DATA SUPPLIED Start Marker

(* ===== verification/Msgs.v ===== *)
(** * Msgs: the messages of the oracle module

    [src/x/oracle/types/msgs.go] and [src/util/checkers]: the messages, their
    constructors, signers and stateless validation.  The length limits of the
    SDK's gov module are the class [GovLimits]. *)
From S2P Require Import Prelude Util GoStrings Dec Types Params Bech32 Votes.
Local Open Scope Z_scope.

Class GovLimits := { MaxTitleLength : Z; MaxDescriptionLength : Z }.

Definition DefaultGovLimits : GovLimits := {| MaxTitleLength := 140; MaxDescriptionLength := 10000 |}.

Definition ErrInvalidAddress : error := Sdk "ErrInvalidAddress".
Definition sdk_ErrInvalidRequest : error := Sdk "ErrInvalidRequest".
Definition ErrInvalidCoins : error := Sdk "ErrInvalidCoins".

(** ** Messages *)

Record MsgAggregateExchangeRatePrevote := mkMsgPrevote {
  mp_Hash : string; mp_Feeder : string; mp_Validator : string }.

Record MsgAggregateExchangeRateVote := mkMsgVote {
  mv_Salt : string; mv_ExchangeRates : string; mv_Feeder : string; mv_Validator : string }.

Record MsgDelegateFeedConsent := mkMsgDelegate { md_Operator : string; md_Delegate : string }.

Record MsgLegacyGovUpdateParams := mkMsgLegacy {
  ml_Authority : string; ml_Title : string; ml_Description : string;
  ml_Keys : list string; ml_Changes : Params }.

Record MsgGovUpdateParams := mkMsgUpdate {
  mu_Authority : string; mu_Title : string; mu_Description : string; mu_Plan : ParamUpdatePlan }.

Record MsgGovCancelUpdateParamPlan := mkMsgCancel {
  mc_Authority : string; mc_Title : string; mc_Description : string; mc_Height : Z }.

Record MsgGovAddDenoms := mkMsgAddDenoms {
  ma_Authority : string; ma_Title : string; ma_Description : string; ma_Height : Z;
  ma_DenomList : list Denom; ma_Mandatory : bool; ma_RewardBand : option LegacyDec;
  ma_CurrencyPairProviders : list CurrencyPairProvider;
  ma_CurrencyDeviationThresholds : list CurrencyDeviationThreshold }.

Record MsgGovRemoveCurrencyPairProviders := mkMsgRemoveProviders {
  mrp_Authority : string; mrp_Title : string; mrp_Description : string; mrp_Height : Z;
  mrp_CurrencyPairProviders : list CurrencyPairProvider }.

Record MsgGovRemoveCurrencyDeviationThresholds := mkMsgRemoveThresholds {
  mrt_Authority : string; mrt_Title : string; mrt_Description : string; mrt_Height : Z;
  mrt_Currencies : list string }.

(** ** [util/checkers] *)

(** [strings.TrimSpace] on ASCII text. *)
Definition is_space (c : ascii) : bool :=
  let n := N_of_ascii c in
  (n =? 32)%N || ((9 <=? n)%N && (n <=? 13)%N).

Fixpoint trim_left (bz : bytes) : bytes :=
  match bz with
  | c :: bz' => if is_space c then trim_left bz' else bz
  | [] => []
  end.

Definition TrimSpace (s : string) : bytes :=
  reverse (trim_left (reverse (trim_left (String.list_ascii_of_string s)))).

Section msgs.
Context `{Bech32} `{GovLimits} `{DecOps} `{CoinOps} `{TmHash}.

Definition ValidateProposal (title description authority : string) : outcome () :=
  AccAddressFromBech32 authority;;
  fail_if (bool_decide (length (TrimSpace title) = 0%nat)) (Errorf "proposal title cannot be blank");;
  fail_if (MaxTitleLength <? Z.of_nat (String.length title))
    (Errorf "proposal title is longer than max length of %d");;
  fail_if (bool_decide (String.length description = 0%nat))
    (Errorf "proposal description cannot be blank");;
  fail_if (MaxDescriptionLength <? Z.of_nat (String.length description))
    (Errorf "proposal description is longer than max length of %d").

(** Parse errors are dropped: the address is then nil. *)
Definition Signers (signers : list string) : list addr :=
  map (λ s, match AccAddressFromBech32 s with Ok a => a | _ => ""%string end) signers.

(** An error is replaced by [e]; a panic stays one. *)
Definition or_error {A} (o : outcome A) (e : error) : outcome A :=
  match o with Ok a => Ok a | Err _ => Err e | Panic => Panic end.

(** ** Prevote *)

Definition NewMsgAggregateExchangeRatePrevote (hash : AggregateVoteHash) (feeder validator : addr) :
    MsgAggregateExchangeRatePrevote :=
  mkMsgPrevote (Hash_String hash) (AccAddress_String feeder) (ValAddress_String validator).

Definition Prevote_GetSigners (msg : MsgAggregateExchangeRatePrevote) : list addr :=
  Signers [mp_Feeder msg].

Definition Prevote_ValidateBasic (msg : MsgAggregateExchangeRatePrevote) : outcome () :=
  or_error (AggregateVoteHashFromHexString (mp_Hash msg)) ErrInvalidHash;;
  fail_if (negb (bool_decide (String.length (mp_Hash msg) = tmhash_TruncatedSize * 2)%nat))
    ErrInvalidHashLength;;
  or_error (AccAddressFromBech32 (mp_Feeder msg)) ErrInvalidAddress;;
  or_error (ValAddressFromBech32 (mp_Validator msg)) ErrInvalidAddress;;
  Ok ().

(** ** Vote *)

Definition NewMsgAggregateExchangeRateVote (salt exchangeRates : string) (feeder validator : addr) :
    MsgAggregateExchangeRateVote :=
  mkMsgVote salt exchangeRates (AccAddress_String feeder) (ValAddress_String validator).

Definition Vote_GetSigners (msg : MsgAggregateExchangeRateVote) : list addr :=
  Signers [mv_Feeder msg].

(** [BigInt().BitLen()]. *)
Definition bit_len (z : Z) : Z := if decide (z = 0) then 0 else Z.log2 (Z.abs z) + 1.

Definition Vote_ValidateBasic (msg : MsgAggregateExchangeRateVote) : outcome () :=
  or_error (AccAddressFromBech32 (mv_Feeder msg)) ErrInvalidAddress;;
  or_error (ValAddressFromBech32 (mv_Validator msg)) ErrInvalidAddress;;
  let l := String.length (mv_ExchangeRates msg) in
  fail_if (bool_decide (l = 0%nat)) sdk_ErrInvalidRequest;;
  fail_if (4096 <? Z.of_nat l) sdk_ErrInvalidRequest;;
  exchangeRates ← or_error (ParseExchangeRateDecCoins (mv_ExchangeRates msg)) ErrInvalidCoins;
  foldM (λ _ exchangeRate,
    fail_if (255 + LegacyDecimalPrecisionBits <? bit_len (dc_Amount exchangeRate))
      ErrInvalidExchangeRate) exchangeRates ();;
  fail_if (negb (bool_decide (String.length (mv_Salt msg) = 64%nat))) ErrInvalidSaltLength;;
  or_error (AggregateVoteHashFromHexString (mv_Salt msg)) ErrInvalidSaltFormat;;
  Ok ().

(** ** Feeder delegation *)

Definition NewMsgDelegateFeedConsent (operatorAddress feederAddress : addr) :
    MsgDelegateFeedConsent :=
  mkMsgDelegate (ValAddress_String operatorAddress) (AccAddress_String feederAddress).

Definition Delegate_GetSigners (msg : MsgDelegateFeedConsent) : list addr :=
  [match ValAddressFromBech32 (md_Operator msg) with Ok a => a | _ => ""%string end].

Definition Delegate_ValidateBasic (msg : MsgDelegateFeedConsent) : outcome () :=
  or_error (ValAddressFromBech32 (md_Operator msg)) ErrInvalidAddress;;
  or_error (AccAddressFromBech32 (md_Delegate msg)) ErrInvalidAddress;;
  Ok ().

(** ** Governance *)

Definition NewLegacyMsgUpdateParams (authority title description : string) (keys : list string)
    (changes : Params) : MsgLegacyGovUpdateParams :=
  mkMsgLegacy authority title description keys changes.

Definition legacy_validate_key (changes : Params) (key : string) : outcome () :=
  match key_of_string key with
  | Some KeyVotePeriod => validateVotePeriod (VotePeriod changes)
  | Some KeyVoteThreshold => validateVoteThreshold (VoteThreshold changes)
  | Some KeyRewardBands => validateRewardBands (RewardBands changes)
  | Some KeyRewardDistributionWindow =>
      validateRewardDistributionWindow (RewardDistributionWindow changes)
  | Some KeyAcceptList => validateDenomList (AcceptList changes)
  | Some KeyMandatoryList => validateDenomList (MandatoryList changes)
  | Some KeySlashFraction => validateSlashFraction (SlashFraction changes)
  | Some KeySlashWindow => validateSlashWindow (SlashWindow changes)
  | Some KeyMinValidPerWindow => validateMinValidPerWindow (MinValidPerWindow changes)
  | Some KeyHistoricStampPeriod => validateHistoricStampPeriod (HistoricStampPeriod changes)
  | Some KeyMedianStampPeriod => validateMedianStampPeriod (MedianStampPeriod changes)
  | Some KeyMaximumPriceStamps => validateMaximumPriceStamps (MaximumPriceStamps changes)
  | Some KeyMaximumMedianStamps => validateMaximumMedianStamps (MaximumMedianStamps changes)
  | Some KeyUsdcIbcDenom => validateString (UsdcIbcDenom changes)
  | _ => Err unknown_key
  end.

Definition Legacy_GetSigners (msg : MsgLegacyGovUpdateParams) : list addr :=
  Signers [ml_Authority msg].

Definition Legacy_ValidateBasic (msg : MsgLegacyGovUpdateParams) : outcome () :=
  ValidateProposal (ml_Title msg) (ml_Description msg) (ml_Authority msg);;
  foldM (λ _ key, legacy_validate_key (ml_Changes msg) key) (ml_Keys msg) ().

Definition NewMsgUpdateParams (authority title description : string) (plan : ParamUpdatePlan) :
    MsgGovUpdateParams := mkMsgUpdate authority title description plan.

Definition Update_GetSigners (msg : MsgGovUpdateParams) : list addr :=
  Signers [mu_Authority msg].

Definition Update_ValidateBasic (msg : MsgGovUpdateParams) : outcome () :=
  ValidateProposal (mu_Title msg) (mu_Description msg) (mu_Authority msg);;
  plan_ValidateBasic (mu_Plan msg).

(** The constructor has no height argument: the height is zero. *)
Definition NewMsgGovCancelUpdateParamPlan (authority title description : string) :
    MsgGovCancelUpdateParamPlan := mkMsgCancel authority title description 0.

Definition Cancel_GetSigners (msg : MsgGovCancelUpdateParamPlan) : list addr :=
  Signers [mc_Authority msg].

Definition Cancel_ValidateBasic (msg : MsgGovCancelUpdateParamPlan) : outcome () :=
  ValidateProposal (mc_Title msg) (mc_Description msg) (mc_Authority msg).

Definition NewMsgGovAddDenoms (authority title description : string) (height : Z)
    (denoms : list Denom) (mandatory : bool) (rewardBand : LegacyDec)
    (currencyPairProviders : list CurrencyPairProvider)
    (currencyDeviationThresholds : list CurrencyDeviationThreshold) : MsgGovAddDenoms :=
  mkMsgAddDenoms authority title description height denoms mandatory (Some rewardBand)
    currencyPairProviders currencyDeviationThresholds.

Definition AddDenoms_GetSigners (msg : MsgGovAddDenoms) : list addr :=
  Signers [ma_Authority msg].

Definition AddDenoms_ValidateBasic (msg : MsgGovAddDenoms) : outcome () :=
  ValidateProposal (ma_Title msg) (ma_Description msg) (ma_Authority msg).

Definition NewMsgGovRemoveCurrencyPairProviders (authority title description : string) (height : Z)
    (currencyPairProviders : list CurrencyPairProvider) : MsgGovRemoveCurrencyPairProviders :=
  mkMsgRemoveProviders authority title description height currencyPairProviders.

Definition RemoveProviders_GetSigners (msg : MsgGovRemoveCurrencyPairProviders) : list addr :=
  Signers [mrp_Authority msg].

Definition RemoveProviders_ValidateBasic (msg : MsgGovRemoveCurrencyPairProviders) : outcome () :=
  ValidateProposal (mrp_Title msg) (mrp_Description msg) (mrp_Authority msg).

Definition NewMsgGovRemoveCurrencyDeviationThresholds (authority title description : string)
    (height : Z) (currencies : list string) : MsgGovRemoveCurrencyDeviationThresholds :=
  mkMsgRemoveThresholds authority title description height currencies.

Definition RemoveThresholds_GetSigners (msg : MsgGovRemoveCurrencyDeviationThresholds) : list addr :=
  Signers [mrt_Authority msg].

Definition RemoveThresholds_ValidateBasic (msg : MsgGovRemoveCurrencyDeviationThresholds) :
    outcome () :=
  ValidateProposal (mrt_Title msg) (mrt_Description msg) (mrt_Authority msg).
End msgs.

(** ** Lemmas *)

Section msgs_facts.
Context `{Bech32Laws} `{GovLimits} `{DecOps} `{CoinLaws} `{TmHashLaws}.

(** The prevote a feeder builds from the hash of its vote passes. *)
Lemma honest_prevote_valid salt rates feeder validator :
  feeder ≠ "" → validator ≠ "" →
  Prevote_ValidateBasic
    (NewMsgAggregateExchangeRatePrevote (GetAggregateVoteHash salt rates validator) feeder validator)
  = Ok ().
Proof.
  intros Hf Hv. unfold Prevote_ValidateBasic, NewMsgAggregateExchangeRatePrevote.
  cbn [mp_Hash mp_Feeder mp_Validator]. rewrite Hash_roundtrip. cbn [or_error mbind outcome_bind].
  rewrite vote_hash_length. rewrite bool_decide_eq_true_2 by done.
  by rewrite AccAddress_roundtrip, ValAddress_roundtrip.
Qed.

(** An address that a check reads is the only signer of the message: the
    dropped error of [Signers] never hides an address that was accepted. *)
Lemma Signers_valid s : (∃ a, AccAddressFromBech32 s = Ok a) → ∃ a, Signers [s] = [a] ∧
  AccAddressFromBech32 s = Ok a.
Proof. intros [a Ha]. exists a. split; [|done]. unfold Signers. simpl. by rewrite Ha. Qed.

Lemma ValidateProposal_authority title description authority :
  ValidateProposal title description authority = Ok () →
  ∃ a, Signers [authority] = [a] ∧ AccAddressFromBech32 authority = Ok a.
Proof. intros (a & Ha & _)%bind_Ok. apply Signers_valid. by exists a. Qed.

Lemma Vote_ValidateBasic_signer msg :
  Vote_ValidateBasic msg = Ok () →
  ∃ a, Vote_GetSigners msg = [a] ∧ AccAddressFromBech32 (mv_Feeder msg) = Ok a.
Proof.
  intros (a & Ha & _)%bind_Ok. apply Signers_valid.
  destruct (AccAddressFromBech32 _) as [b| |]; [by exists b|done..].
Qed.

Lemma Prevote_ValidateBasic_signer msg :
  Prevote_ValidateBasic msg = Ok () →
  ∃ a, Prevote_GetSigners msg = [a] ∧ AccAddressFromBech32 (mp_Feeder msg) = Ok a.
Proof.
  unfold Prevote_ValidateBasic. intros (? & _ & Hv)%bind_Ok. apply seq_Ok in Hv as [_ Hv].
  apply bind_Ok in Hv as (a & Ha & _). apply Signers_valid.
  destruct (AccAddressFromBech32 _) as [b| |]; [by exists b|done..].
Qed.

(** Consent to a feeder is signed by the account of the operator itself. *)
Lemma Delegate_ValidateBasic_signer msg :
  Delegate_ValidateBasic msg = Ok () →
  ∃ a, Delegate_GetSigners msg = [a] ∧ ValAddressFromBech32 (md_Operator msg) = Ok a.
Proof.
  intros (a & Ha & _)%bind_Ok. unfold Delegate_GetSigners.
  destruct (ValAddressFromBech32 _) as [b| |]; [by exists b|done..].
Qed.

(** A valid vote message parses to at least one rate. *)
Lemma Vote_ValidateBasic_rates msg :
  Vote_ValidateBasic msg = Ok () →
  ∃ coins, ParseExchangeRateDecCoins (mv_ExchangeRates msg) = Ok coins ∧ coins ≠ [] ∧
    parsed_coins coins.
Proof.
  unfold Vote_ValidateBasic. intros Hv.
  apply bind_Ok in Hv as (? & _ & Hv). apply bind_Ok in Hv as (? & _ & Hv).
  apply seq_Ok in Hv as [Hne%fail_if_Ok Hv]. apply seq_Ok in Hv as [_ Hv].
  apply bind_Ok in Hv as (coins & Hp & _). apply bool_decide_eq_false in Hne.
  destruct (ParseExchangeRateDecCoins _) as [c| |] eqn:Hparse; [|done..].
  injection Hp as <-. exists c. split; [done|].
  apply Parse_parsed in Hparse as [Hpc [[? ?]|Hlen]]; [done|].
  split; [|done]. intros ->. pose proof (Split_not_nil "," (mv_ExchangeRates msg)) as Hs.
  by destruct (Split _ _).
Qed.
End msgs_facts.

DATA SUPPLIED End Marker

### PROBLEM TO WORK ON
Go over the listing above and say how many lines contain the word "that". Please give the number only.

### EXPECTED ANSWER
2